5. Lösungen für die Zukunft?

Es bleibt nur zu hoffen, dass den Vollzugs-Problemen spätestens nach Aufhebung der Covid-19-Massnahmen endlich die nötige Beachtung geschenkt wird. Das SECO muss klare Vorgaben machen, wie viel Personal es pro Betrieb bzw. Arbeitnehmende in den kantonalen Arbeitsinspektoraten braucht, oder es muss eine Mindestkotroll-Quote vorgeben. Es braucht zudem zeitgemässe Instrumente für die Überwachung des Gesundheitsschutzes, wie z.B. anonyme Online-Umfragen. Der komplizierte Dualismus (UVG/ArG) im Vollzug muss endlich überwunden und dem Standard anderer Länder angepasst werden, indem eine einzige, neu zu schaffende Behörde wie z.B. die EKAS dafür zuständig wird, den Gesundheitsschutz am Arbeitsplatz integral und unter Einbezug der Sozialpartner zu überwachen. 

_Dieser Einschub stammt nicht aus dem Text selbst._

Lemma producer_round_talks (c : Conn) (e : env) (pr : bool) w pr' c' e' :
  sound c -> out_pending c = 0%nat -> fd_valid (c_file c) = false -> write_round now_us_ c e pr = (w, pr', c', e') ->
  exists us, talks us c e c' e'.
Proof.
  intros Hs Hp Hf. unfold write_round. rewrite Hp, Hf. cbn [Nat.ltb Nat.leb]. destruct (c_producer c) as [q|] eqn:Epr;
    [|intros [= _ _ <- <-]; exists []; by apply talks_refl].
  destruct (refill_from_producer c) as [c1|] eqn:Er; intros [= _ _ <- <-]; [|exists []; by apply talks_refl].
  destruct (pending_nil_out c (proj1 Hs) Hp) as [Ho Hoff].
  destruct (refill_spec c c1 (proj1 Hs) ltac:(by rewrite Epr) Ho Er) as (Hoff1 & [Hfd [Hin Hpp] [Hf1 _] _ _ _ Hcl] & Hok & _ & _).
  pose proof (refill_says c c1 q (proj1 Hs) Epr Hf Hf1 Ho Er) as Hsays.
  exists [StreamPiece (c_out c1)]. split; try done.
  - split; [done|]. rewrite Hf1. congruence.
  - intros l rs. rewrite Hin, Hpp. unfold requests_of. cbn. by rewrite app_nil_r.
  - unfold said, said_text, pending. rewrite Hoff1, Hoff, Ho, Hfd. cbn. by rewrite !app_nil_r.
  - by apply follows_one.
  - by constructor.
  - intros p t Hx%list_elem_of_singleton. done.
  - intros Hc. split; [done|by apply Hcl].
Qed.

Lemma do_write_talks fuel (c : Conn) (e : env) pr ok pr' c' e' :
  sound c -> do_write now_us_ fuel c e pr = Some (ok, pr', c', e') -> exists us, talks us c e c' e'.
Proof.
  revert c e pr. induction fuel as [|f IH]; intros c e pr Hs; cbn [do_write];
    (destruct (c_can_write c); [|intros [= _ _ <- <-]; exists []; by apply talks_refl]); [done|].
  destruct (write_round now_us_ c e pr) as [[[w pr1] c1] e1] eqn:Ew.
  assert (exists us, talks us c e c1 e1) as [us Hus].
  { destruct (Nat.eq_0_gt_0_cases (out_pending c)) as [Hp|Hp]; [|exists []; by eapply send_round_talks].
    destruct (fd_valid (c_file c)) eqn:Hf; [by eapply sendfile_round_talks|by eapply producer_round_talks]. }
  destruct w; [|intros [= _ _ <- <-]; by exists us..]. intros Hl. apply IH in Hl as [us' Hus']; [|apply Hus].
  exists (us ++ us'). by eapply talks_trans.
Qed.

Es muss aber auch eine tragfähigere und sachgerechte Finanzierung des ArG-Gesundheitsschutzes gefunden werden. Sie darf nicht weiterhin den kantonalen Behörden überlassen werden, weil sich nun gezeigt hat, dass sie dem Gesundheitsschutz am Arbeitsplatz nicht das nötige Gewicht geben. Vielmehr ist für den ArG-Vollzug eine Finanzierung analog zum UVG-Vollzug zu etablieren. Würde man nämlich einen Präventionszuschlag z.B. auf den Arbeitgeber-Beiträgen an die Invalidenversicherung erheben, wäre dies nicht sachfremd, denn wirksamer Gesundheitsschutz am Arbeitsplatz verhindert Erwerbsunfähigkeiten und entlastet damit die Sozialwerke. Und nicht zuletzt braucht eine florierende Wirtschaft gesunde Arbeitskräfte, was durch die Coronapandemie hoffentlich wieder einmal in Erinnerung gerufen wurde.